Le jeudi 4 décembre 2003.

Monsieur le président de la République l’avait dit. La sécurité est la priorité de son second mandat. Ce qui nous avait peut-être échappé, c’est cette volonté tenace de faire de notre démocratie une république bananière.

Plus vous épluchez cette pôvre banane, plus les libertés publiques volent en éclats. La nouveau projet de loi sur la criminalité organisée, appelée loi Perben, propose toute une série de régressions. La garde à vue passe de 48 à 96 heures : la plus longue de toute l’Europe. La comparution sur reconnaissance préalable de culpabilité est sûrement la plus « belle » de toutes ces attaques à nos libertés. Elle n’est aussi que l’arbre caché de toute une série de mesures faisant de la police une véritable annexe du tribunal. C’est dire que le méchant criminel sera bien aise de se retrouver face à un juge d’instruction tant celui-ci est relégué bien en aval dans la procédure judiciaire : la présomption d’innocence, déjà modifiée, et le droit au procès public et contradictoire sont largement remis en cause.

Ce qui est tout aussi inquiétant dans cette affaire, c’est une fois de plus nos politiciens et leurs œillères centrés sur le court terme, voire l’unique terme : les urnes. Ainsi notre garde des Sceaux en bon élève tente de rattraper les manqués de ces collègues : sur cette loi fourre-tout se greffent des dispositions qui nous rappellent de mauvais moments vécus par notre gouvernement, tels les incendies de forêts, les délits rascistes ou encore les pollutions maritimes.

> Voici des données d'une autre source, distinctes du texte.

(** * Verification of the retrieval-and-orchestration engine

    A shallow embedding of the Python sources [app/llm_logic.py],
    [app/agent_logic.py], [app/routes.py] and [app/models.py], with the
    properties of the vector index store, the figure-region merge, the
    outline extraction, the task state machine and the bibliographic key,
    and of the index rebuild, the figure filter, the upload and the
    deletion of documents. *)

From Stdlib Require Import QArith Lqa Ascii DecimalString DecimalN.
From stdpp Require Import gmap strings list fin_maps sorting pretty.
From Equations Require Import Equations.
From Equations.Prop Require Import Logic.

Local Open Scope string_scope.
Local Open Scope list_scope.
Local Open Scope Z_scope.

(** ** Exceptions and fallible results

    Python exceptions are values of [exn]; a call that may raise returns a
    [result]. [str_exn] is Python's [str(e)]. *)

Inductive exn : Type :=
| ValueError (msg : string)
| RuntimeError (msg : string)
| FileNotFoundError (msg : string)
| KeyError (key : string)
| IndexError (msg : string)
| AssertionError (msg : string)
| AttributeError (msg : string)
| TypeError (msg : string)
| OtherError (msg : string).

Inductive result (A : Type) : Type :=
| Ok (a : A)
| Raise (e : exn).
Arguments Ok {A} a.
Arguments Raise {A} e.

Definition str_exn (e : exn) : string :=
  match e with
  | ValueError m | RuntimeError m | FileNotFoundError m | IndexError m
  | AssertionError m | AttributeError m | TypeError m | OtherError m => m
  | KeyError k => "'" +:+ k +:+ "'"
  end.

Definition is_ok {A} (r : result A) : bool :=
  match r with Ok _ => true | Raise _ => false end.

Global Instance result_ret : MRet result := fun A a => Ok a.
Global Instance result_bind : MBind result := fun A B f r =>
  match r with Ok a => f a | Raise e => Raise e end.

(** The newline character and [sep.join(parts)]. *)
Definition nl : string := String "010"%char EmptyString.

Fixpoint join (sep : string) (parts : list string) : string :=
  match parts with
  | [] => ""
  | [p] => p
  | p :: rest => p +:+ sep +:+ join sep rest
  end.

(** ** The vector index store ([app/llm_logic.py], [app/agent_logic.py]) *)

Module VectorIndex.

(** An embedding is a row of numbers. Components are exact rationals: every
    float32 is one, and the rounding of the distance computation is outside
    this model. *)
Definition vector : Type := list Q.

(** [faiss.IndexFlatL2(d)]: the dimension and the stored rows, in insertion
    order. [index.ntotal] is the number of rows. *)
Record Index : Type := mkIndex { dim : nat; xb : list vector }.

Definition IndexFlatL2 (d : nat) : Index := mkIndex d [].
Definition ntotal (ix : Index) : Z := Z.of_nat (length (xb ix)).

(** A mapping value [{'doc_id': doc_id, 'chunk_text': chunk}]. *)
Record entry : Type := mkEntry { doc_id : Z; chunk_text : string }.

Global Instance entry_eq_dec : EqDecision entry.
Proof. solve_decision. Defined.

(** The project's data directory: [docs.index] and [mapping.json], each
    present or not. *)
Record Store : Type := mkStore {
  index_file : option Index;
  mapping_file : option (gmap string entry)
}.

(** [np.array(embeddings, dtype=np.float32).shape]: equal-length rows form
    an (n, d) array; the empty list has shape (0,) and ragged rows do not
    form an array. *)
Definition np_shape (rows : list vector) : option (nat * nat) :=
  match rows with
  | [] => None
  | r :: rs =>
      if forallb (fun v => Nat.eqb (length v) (length r)) rs
      then Some (length rows, length r) else None
  end.
(** X4.  [remove_accents_fast] folds the case of the text and then drops
    the combining characters from U+0080 up to, not including, U+10FFFF:
    no such character is left, every other character of the folded text
    stays in its place, and the function distributes over
    concatenation. *)
Theorem remove_accents_fast_spec (text rest : str) :
  remove_accents_fast text
  = filter (fun c => negb (in_table c && combining c)) (casefold_str text)
  /\ (forall c, In c (remove_accents_fast text) ->
                in_table c = true -> combining c = false)
  /\ (forall c, In c (casefold_str text) ->
                in_table c = false \/ combining c = false ->
                In c (remove_accents_fast text))
  /\ remove_accents_fast (text ++ rest)
     = remove_accents_fast text ++ remove_accents_fast rest.
Proof.
  unfold remove_accents_fast. rewrite !translate_filter.
  split; [reflexivity|]. split; [|split].
  - intros c Hc Ht. apply filter_In in Hc. destruct Hc as [_ Hc].
    rewrite Ht in Hc. simpl in Hc. now apply negb_true_iff in Hc.
  - intros c Hc H. apply filter_In. split; [exact Hc|].
    apply negb_true_iff, andb_false_iff. exact H.
  - unfold casefold_str. now rewrite flat_map_app, filter_app.
Qed.

(** X5.  [remove_accents] takes the NFKD form of the folded term, drops
    its nonspacing marks and then replaces each remaining character that
    [NON_NFKD_MAP] knows; what the map puts in is not filtered again.
    With a map that knows no character the result holds no nonspacing
    mark. *)
Theorem remove_accents_spec (NON_NFKD_MAP : char -> option str) (t : str) :
  remove_accents NON_NFKD_MAP t
  = flat_map
      (fun c => match NON_NFKD_MAP c with Some r => r | None => [c] end)
      (filter (fun c => negb (category_Mn c)) (nfkd (casefold_str t)))
  /\ ((forall c, NON_NFKD_MAP c = None) ->
      remove_accents NON_NFKD_MAP t
      = filter (fun c => negb (category_Mn c)) (nfkd (casefold_str t))
      /\ forall c, In c (remove_accents NON_NFKD_MAP t) ->
                   category_Mn c = false).
Proof.
  unfold remove_accents.
  assert (H : forall s,
             flat_map
               (fun part =>
                  flat_map
                    (fun c =>
                       if negb (category_Mn part)
                       then match NON_NFKD_MAP c with
                            | Some r => r
                            | None => [c]
                            end
                       else [])
                    [part]) s
             = flat_map
                 (fun c => match NON_NFKD_MAP c with
                           | Some r => r
                           | None => [c]
                           end)
                 (filter (fun c => negb (category_Mn c)) s)).
  { induction s as [|c s IH]; simpl in *; [reflexivity|].
    rewrite IH, app_nil_r. destruct (negb (category_Mn c)); reflexivity. }
  split; [apply H|]. intros Hmap. rewrite H.
  assert (Hid : forall s : str,
             flat_map
               (fun c => match NON_NFKD_MAP c with
                         | Some r => r
                         | None => [c]
                         end) s = s).
  { induction s as [|c s IH]; simpl; [reflexivity|].
    now rewrite Hmap, IH. }
  rewrite Hid. split; [reflexivity|].
  intros c Hc. apply filter_In in Hc. destruct Hc as [_ Hc].
  now apply negb_true_iff in Hc.
Qed.

End Strings.

(** ** The catalog and the words of the automaton *)

Section CatalogWords.
(** The body of the [forEach] of [getAllSessions], second listing of the
    file, lines 244-257.  [existing] is the object held by the map, so the
    two assignments change the map's entry. *)
Definition countMessage (sessionMap : Map SessionData.t) (msg : SessionRow.t)
  : Map SessionData.t :=
  match Map_get (SessionRow.session_id msg) sessionMap with
  | None =>
      Map_set (SessionRow.session_id msg)
        (SessionData.mk (SessionRow.created_at msg) 1) sessionMap
  | Some existing =>
      let existing :=
        SessionData.mk (SessionData.last_activity existing)
          (S (SessionData.message_count existing)) in
      let existing :=
        if JsOps.gt (SessionRow.created_at msg) (SessionData.last_activity existing)
        then SessionData.mk (SessionRow.created_at msg)
               (SessionData.message_count existing)
        else existing in
      Map_set (SessionRow.session_id msg) existing sessionMap
  end.

(** [getAllSessions], second listing of the file, lines 232-263: the
    aggregation is done by the client.  [data] is [None] for [null]. *)
Definition getAllSessions (answer : SupabaseResult (option (list SessionRow.t)))
  : Outcome (list SessionEntry.t) :=
  match answer with
  | SbError m => Rejected (Error ("Failed to fetch sessions: " ++ m)%string)
  | SbData data =>
      let sessionMap :=
        match data with
        | Some rows => fold_left countMessage rows []
        | None => []
        end in
      Resolved
        (map (fun '(session_id, data) =>
                SessionEntry.mk session_id (SessionData.last_activity data)
                  (SessionData.message_count data))
             sessionMap)
  end.

(** The rows of one session. *)
Definition rows_of (session : string) (data : list SessionRow.t)
  : list SessionRow.t :=
  filter (fun msg => String.eqb (SessionRow.session_id msg) session) data.

(** What [sessionMap] holds once the rows [data] have gone through the
    [forEach]: one entry for each session that has a row, with the number
    of its rows and a time that is the time of one of its rows and that
    none of its rows exceeds. *)
Definition counted (data : list SessionRow.t) (sessionMap : Map SessionData.t)
  : Prop :=
  NoDup (map fst sessionMap) /\
  (forall session, Map_get session sessionMap = None <-> rows_of session data = []) /\
  (forall session existing,
     Map_get session sessionMap = Some existing ->
     SessionData.message_count existing = length (rows_of session data) /\
     In (SessionRow.mk session (SessionData.last_activity existing)) data /\
     forall msg, In msg (rows_of session data) ->
                 JsOps.gt (SessionRow.created_at msg)
                   (SessionData.last_activity existing) = false) /\
  list_sum (map (fun kv => SessionData.message_count (snd kv)) sessionMap) =
    length data.

(** Times with the newest first: none is exceeded by a later one. *)
Fixpoint newest_first (times : list string) : bool :=
  match times with
  | [] => true
  | time :: later =>
      forallb (fun t => negb (JsOps.gt t time)) later && newest_first later
  end.

(** [DELETE FROM conversations WHERE session_id = s] *)
Definition delete_messages (session : string) (d : Database) : Database :=
  mkDatabase
    (filter (fun m => negb (String.eqb (Message.session_id m) session))
       (conversations d))
    (conversation_summaries d) (rows d).

(** [DELETE FROM conversation_summaries WHERE session_id = s] *)
Definition delete_summary (session : string) (d : Database) : Database :=
  mkDatabase (conversations d)
    (filter (fun s => negb (String.eqb (ConversationSummary.session_id s) session))
       (conversation_summaries d))
    (rows d).

Definition run_statement (error : option PostgrestError.t)
    (statement : Database -> Database) (d : Database) : Database :=
  match error with
  | None => statement d
  | Some _ => d
  end.

(** [deleteSession], lines 71-89. *)
Definition deleteSession (sessionId : string)
    (messagesError summaryError : option PostgrestError.t) (d : Database)
  : Outcome unit * Database :=
  let d := run_statement messagesError (delete_messages sessionId) d in
  match messagesError with
  | Some e =>
      (Rejected (Error ("Failed to delete messages: " ++ PostgrestError.message e)%string), d)
  | None =>
      let d := run_statement summaryError (delete_summary sessionId) d in
      match summaryError with
      | Some e =>
          if negb (String.eqb (PostgrestError.code e) "PGRST116") then
            (Rejected (Error ("Failed to delete summary: " ++ PostgrestError.message e)%string),
             d)
          else (Resolved tt, d)
      | None => (Resolved tt, d)
      end
  end.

Mais là où nous touchons le fond, c’est au sujet de l’IVG. Mais qui est donc ce député qui s’acharne sur ce sujet ? Lors de la discussion du projet de loi contre la violence routière, ce député avait déjà tenté de faire adopter un amendement pour créer un délit d’interruption involontaire de grossesse. Le revoilà à la charge et cette fois-ci cela a l’air de fonctionner. L’unique but serait aujourd’hui d’attribuer au fœtus une qualité juridique, en attendant des jours meilleurs où par ce biais il pourra remettre en cause de manière frontale l’IVG. Personne n’est dupe, mais il faut avouer que le travail de sape des lobbies au sein du parlement est d’une efficacité redoutable. Et c’est réellement là où nous pouvons parler d’une république bananière, de démocratie confisquée par des intérêts privés très bien huilés à la mécanique de la délégation du pouvoir. Il est vrai qu’il est facile de faire pression sur des hommes englués dans leurs enjeux politiciens…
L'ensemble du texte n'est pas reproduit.